Exercise: In the records below, begin at the line containing "(* ===== verification/AssistantRuns.v" and end at the line containing "theirs in any"; quote every line in that span exactly, including both boundary lines, and no others.

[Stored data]
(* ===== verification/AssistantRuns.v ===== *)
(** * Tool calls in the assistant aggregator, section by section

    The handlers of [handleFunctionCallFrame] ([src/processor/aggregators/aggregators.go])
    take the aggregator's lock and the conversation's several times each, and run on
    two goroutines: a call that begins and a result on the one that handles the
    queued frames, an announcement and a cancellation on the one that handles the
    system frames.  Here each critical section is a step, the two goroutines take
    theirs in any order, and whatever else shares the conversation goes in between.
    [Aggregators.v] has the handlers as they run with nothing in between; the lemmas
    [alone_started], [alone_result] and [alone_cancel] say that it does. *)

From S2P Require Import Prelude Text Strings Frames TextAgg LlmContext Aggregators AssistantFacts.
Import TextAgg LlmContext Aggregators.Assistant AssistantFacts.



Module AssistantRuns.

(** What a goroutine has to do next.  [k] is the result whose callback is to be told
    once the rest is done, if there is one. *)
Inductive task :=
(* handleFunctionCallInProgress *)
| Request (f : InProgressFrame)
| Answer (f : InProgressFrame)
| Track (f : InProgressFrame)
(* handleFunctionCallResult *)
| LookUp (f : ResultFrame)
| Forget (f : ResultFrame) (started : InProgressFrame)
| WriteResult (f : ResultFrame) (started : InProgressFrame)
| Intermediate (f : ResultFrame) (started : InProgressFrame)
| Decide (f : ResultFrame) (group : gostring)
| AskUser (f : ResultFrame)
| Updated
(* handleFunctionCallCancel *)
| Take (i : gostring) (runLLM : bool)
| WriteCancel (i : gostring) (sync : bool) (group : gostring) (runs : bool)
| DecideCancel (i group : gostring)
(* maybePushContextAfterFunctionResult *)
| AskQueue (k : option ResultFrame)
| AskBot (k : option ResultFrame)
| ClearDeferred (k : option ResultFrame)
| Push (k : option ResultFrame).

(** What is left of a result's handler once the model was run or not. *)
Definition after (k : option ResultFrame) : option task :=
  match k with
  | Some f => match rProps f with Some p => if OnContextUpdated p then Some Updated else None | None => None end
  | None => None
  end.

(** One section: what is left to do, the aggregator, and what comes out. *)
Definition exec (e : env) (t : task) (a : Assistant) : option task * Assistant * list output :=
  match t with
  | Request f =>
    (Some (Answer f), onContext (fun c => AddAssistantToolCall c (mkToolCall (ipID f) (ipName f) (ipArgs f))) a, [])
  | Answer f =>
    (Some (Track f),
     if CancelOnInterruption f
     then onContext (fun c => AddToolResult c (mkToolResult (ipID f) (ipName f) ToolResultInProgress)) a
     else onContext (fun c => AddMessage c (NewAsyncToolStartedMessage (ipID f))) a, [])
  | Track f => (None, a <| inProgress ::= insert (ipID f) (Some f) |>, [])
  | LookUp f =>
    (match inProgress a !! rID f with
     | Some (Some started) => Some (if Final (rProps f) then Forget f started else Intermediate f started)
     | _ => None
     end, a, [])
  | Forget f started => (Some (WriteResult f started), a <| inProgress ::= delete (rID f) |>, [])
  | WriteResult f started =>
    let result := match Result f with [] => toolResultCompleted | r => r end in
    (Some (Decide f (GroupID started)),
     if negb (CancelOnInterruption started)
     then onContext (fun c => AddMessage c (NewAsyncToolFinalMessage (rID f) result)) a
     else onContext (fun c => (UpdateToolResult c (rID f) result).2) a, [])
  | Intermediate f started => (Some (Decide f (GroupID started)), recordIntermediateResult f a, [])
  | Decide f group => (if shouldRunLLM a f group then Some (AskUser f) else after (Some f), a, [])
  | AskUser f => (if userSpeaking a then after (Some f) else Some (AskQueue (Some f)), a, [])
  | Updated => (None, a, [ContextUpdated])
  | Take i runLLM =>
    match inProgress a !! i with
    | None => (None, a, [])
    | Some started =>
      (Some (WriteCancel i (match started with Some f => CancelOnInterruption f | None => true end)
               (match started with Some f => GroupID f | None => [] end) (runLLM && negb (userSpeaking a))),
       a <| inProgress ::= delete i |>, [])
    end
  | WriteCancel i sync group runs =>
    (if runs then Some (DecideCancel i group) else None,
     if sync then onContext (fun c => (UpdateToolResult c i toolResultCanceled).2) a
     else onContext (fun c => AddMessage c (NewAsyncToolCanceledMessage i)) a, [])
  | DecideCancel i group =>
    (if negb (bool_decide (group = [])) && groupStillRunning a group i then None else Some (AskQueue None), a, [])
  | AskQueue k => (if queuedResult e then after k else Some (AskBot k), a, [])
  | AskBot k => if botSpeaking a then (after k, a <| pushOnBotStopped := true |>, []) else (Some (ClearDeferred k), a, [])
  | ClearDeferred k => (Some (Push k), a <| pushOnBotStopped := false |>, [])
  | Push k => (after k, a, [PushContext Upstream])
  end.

...

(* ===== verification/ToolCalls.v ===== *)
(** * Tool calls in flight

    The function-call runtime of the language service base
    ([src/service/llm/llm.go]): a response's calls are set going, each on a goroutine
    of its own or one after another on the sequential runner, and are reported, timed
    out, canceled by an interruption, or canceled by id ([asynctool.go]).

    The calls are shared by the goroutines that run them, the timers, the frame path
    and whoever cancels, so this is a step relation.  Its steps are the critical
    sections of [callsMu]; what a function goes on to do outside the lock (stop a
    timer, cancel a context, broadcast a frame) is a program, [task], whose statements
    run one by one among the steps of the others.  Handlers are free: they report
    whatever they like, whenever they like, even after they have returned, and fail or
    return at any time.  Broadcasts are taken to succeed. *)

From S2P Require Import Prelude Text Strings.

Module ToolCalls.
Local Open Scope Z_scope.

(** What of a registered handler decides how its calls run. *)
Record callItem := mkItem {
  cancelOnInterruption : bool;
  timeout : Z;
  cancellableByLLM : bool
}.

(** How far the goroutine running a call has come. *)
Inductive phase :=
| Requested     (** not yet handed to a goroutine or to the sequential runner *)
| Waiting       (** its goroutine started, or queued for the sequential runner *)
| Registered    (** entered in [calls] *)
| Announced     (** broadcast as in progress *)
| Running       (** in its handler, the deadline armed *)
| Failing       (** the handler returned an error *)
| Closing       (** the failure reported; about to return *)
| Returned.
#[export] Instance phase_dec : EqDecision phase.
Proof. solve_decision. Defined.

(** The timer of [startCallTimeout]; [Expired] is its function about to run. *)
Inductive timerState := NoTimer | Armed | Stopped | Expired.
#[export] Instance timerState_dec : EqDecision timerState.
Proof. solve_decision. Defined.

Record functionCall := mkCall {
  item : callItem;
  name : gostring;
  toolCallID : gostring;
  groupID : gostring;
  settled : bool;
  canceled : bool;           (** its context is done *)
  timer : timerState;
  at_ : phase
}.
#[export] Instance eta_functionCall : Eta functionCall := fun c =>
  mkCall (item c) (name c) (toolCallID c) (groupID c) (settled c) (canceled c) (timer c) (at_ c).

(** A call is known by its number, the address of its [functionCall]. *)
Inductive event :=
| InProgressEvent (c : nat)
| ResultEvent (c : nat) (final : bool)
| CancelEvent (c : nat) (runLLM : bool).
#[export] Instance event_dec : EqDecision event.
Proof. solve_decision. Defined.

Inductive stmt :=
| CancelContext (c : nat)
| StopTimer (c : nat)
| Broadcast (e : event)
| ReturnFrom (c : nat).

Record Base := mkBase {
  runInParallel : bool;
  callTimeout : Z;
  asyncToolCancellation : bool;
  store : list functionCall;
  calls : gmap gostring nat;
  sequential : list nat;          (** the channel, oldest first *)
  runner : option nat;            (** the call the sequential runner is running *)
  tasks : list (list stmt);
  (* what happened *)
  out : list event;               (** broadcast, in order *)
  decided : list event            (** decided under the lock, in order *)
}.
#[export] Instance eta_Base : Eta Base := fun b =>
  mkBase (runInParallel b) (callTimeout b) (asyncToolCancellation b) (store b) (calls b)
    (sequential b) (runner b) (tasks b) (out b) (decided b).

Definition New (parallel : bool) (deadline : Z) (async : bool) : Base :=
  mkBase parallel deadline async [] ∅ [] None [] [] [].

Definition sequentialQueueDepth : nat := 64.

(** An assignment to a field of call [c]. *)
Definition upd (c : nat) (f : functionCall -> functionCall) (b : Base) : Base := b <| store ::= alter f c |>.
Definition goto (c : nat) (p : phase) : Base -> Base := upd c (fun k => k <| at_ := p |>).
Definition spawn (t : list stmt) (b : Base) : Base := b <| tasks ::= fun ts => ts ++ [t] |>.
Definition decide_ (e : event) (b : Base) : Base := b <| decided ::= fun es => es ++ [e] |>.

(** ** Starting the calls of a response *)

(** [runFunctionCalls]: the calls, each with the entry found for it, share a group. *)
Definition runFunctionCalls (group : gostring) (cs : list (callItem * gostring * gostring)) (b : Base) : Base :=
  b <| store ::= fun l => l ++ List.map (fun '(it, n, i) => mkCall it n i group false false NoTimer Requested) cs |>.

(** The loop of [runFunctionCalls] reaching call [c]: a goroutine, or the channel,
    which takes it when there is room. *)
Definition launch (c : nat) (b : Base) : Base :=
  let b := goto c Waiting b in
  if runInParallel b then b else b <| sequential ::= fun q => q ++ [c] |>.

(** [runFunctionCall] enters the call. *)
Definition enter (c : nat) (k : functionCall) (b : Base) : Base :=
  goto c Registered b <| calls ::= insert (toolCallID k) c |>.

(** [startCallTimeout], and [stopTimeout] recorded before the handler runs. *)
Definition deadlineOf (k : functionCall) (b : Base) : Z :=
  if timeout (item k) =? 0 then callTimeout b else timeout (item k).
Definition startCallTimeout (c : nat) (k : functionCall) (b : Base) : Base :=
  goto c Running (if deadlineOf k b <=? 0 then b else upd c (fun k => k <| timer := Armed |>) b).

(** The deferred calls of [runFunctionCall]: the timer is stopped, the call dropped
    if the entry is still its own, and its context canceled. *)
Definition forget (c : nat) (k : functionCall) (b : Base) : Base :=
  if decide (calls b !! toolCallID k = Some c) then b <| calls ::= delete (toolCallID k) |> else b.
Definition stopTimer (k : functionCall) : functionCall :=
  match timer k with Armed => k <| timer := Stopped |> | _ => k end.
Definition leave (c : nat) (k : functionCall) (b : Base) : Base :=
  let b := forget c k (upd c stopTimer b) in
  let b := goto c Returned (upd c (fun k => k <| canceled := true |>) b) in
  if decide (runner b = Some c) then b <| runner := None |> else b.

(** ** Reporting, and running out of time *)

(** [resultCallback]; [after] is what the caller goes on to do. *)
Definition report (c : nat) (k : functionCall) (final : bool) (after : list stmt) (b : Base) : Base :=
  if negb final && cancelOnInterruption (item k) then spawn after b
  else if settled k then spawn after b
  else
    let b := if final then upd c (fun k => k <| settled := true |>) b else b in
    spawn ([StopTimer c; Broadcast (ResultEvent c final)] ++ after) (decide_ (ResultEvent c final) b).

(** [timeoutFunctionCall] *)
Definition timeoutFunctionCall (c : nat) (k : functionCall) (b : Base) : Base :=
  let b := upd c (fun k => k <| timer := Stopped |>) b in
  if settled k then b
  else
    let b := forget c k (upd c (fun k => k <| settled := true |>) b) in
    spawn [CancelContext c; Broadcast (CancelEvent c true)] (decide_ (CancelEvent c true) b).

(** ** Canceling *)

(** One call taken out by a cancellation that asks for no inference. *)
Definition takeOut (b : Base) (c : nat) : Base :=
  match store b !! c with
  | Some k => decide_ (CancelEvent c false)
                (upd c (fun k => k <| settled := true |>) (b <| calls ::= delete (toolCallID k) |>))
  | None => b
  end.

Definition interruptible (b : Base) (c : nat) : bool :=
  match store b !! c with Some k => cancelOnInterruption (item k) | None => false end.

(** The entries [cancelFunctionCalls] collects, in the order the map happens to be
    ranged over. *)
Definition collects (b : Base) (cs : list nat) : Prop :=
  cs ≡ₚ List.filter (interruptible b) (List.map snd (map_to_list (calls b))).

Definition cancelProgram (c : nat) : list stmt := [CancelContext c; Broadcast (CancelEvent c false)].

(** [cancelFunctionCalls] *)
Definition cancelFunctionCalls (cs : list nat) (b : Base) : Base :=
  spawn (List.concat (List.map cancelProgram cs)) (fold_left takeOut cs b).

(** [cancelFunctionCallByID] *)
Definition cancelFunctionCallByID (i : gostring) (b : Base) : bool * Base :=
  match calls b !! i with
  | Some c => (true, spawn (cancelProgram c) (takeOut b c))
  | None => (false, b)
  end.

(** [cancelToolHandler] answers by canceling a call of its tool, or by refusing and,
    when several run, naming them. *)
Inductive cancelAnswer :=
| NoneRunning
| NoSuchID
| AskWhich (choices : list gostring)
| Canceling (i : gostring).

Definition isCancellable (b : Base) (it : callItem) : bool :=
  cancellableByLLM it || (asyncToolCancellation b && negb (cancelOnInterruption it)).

Task response:
(* ===== verification/AssistantRuns.v ===== *)
(** * Tool calls in the assistant aggregator, section by section

    The handlers of [handleFunctionCallFrame] ([src/processor/aggregators/aggregators.go])
    take the aggregator's lock and the conversation's several times each, and run on
    two goroutines: a call that begins and a result on the one that handles the
    queued frames, an announcement and a cancellation on the one that handles the
    system frames.  Here each critical section is a step, the two goroutines take
    theirs in any order, and whatever else shares the conversation goes in between.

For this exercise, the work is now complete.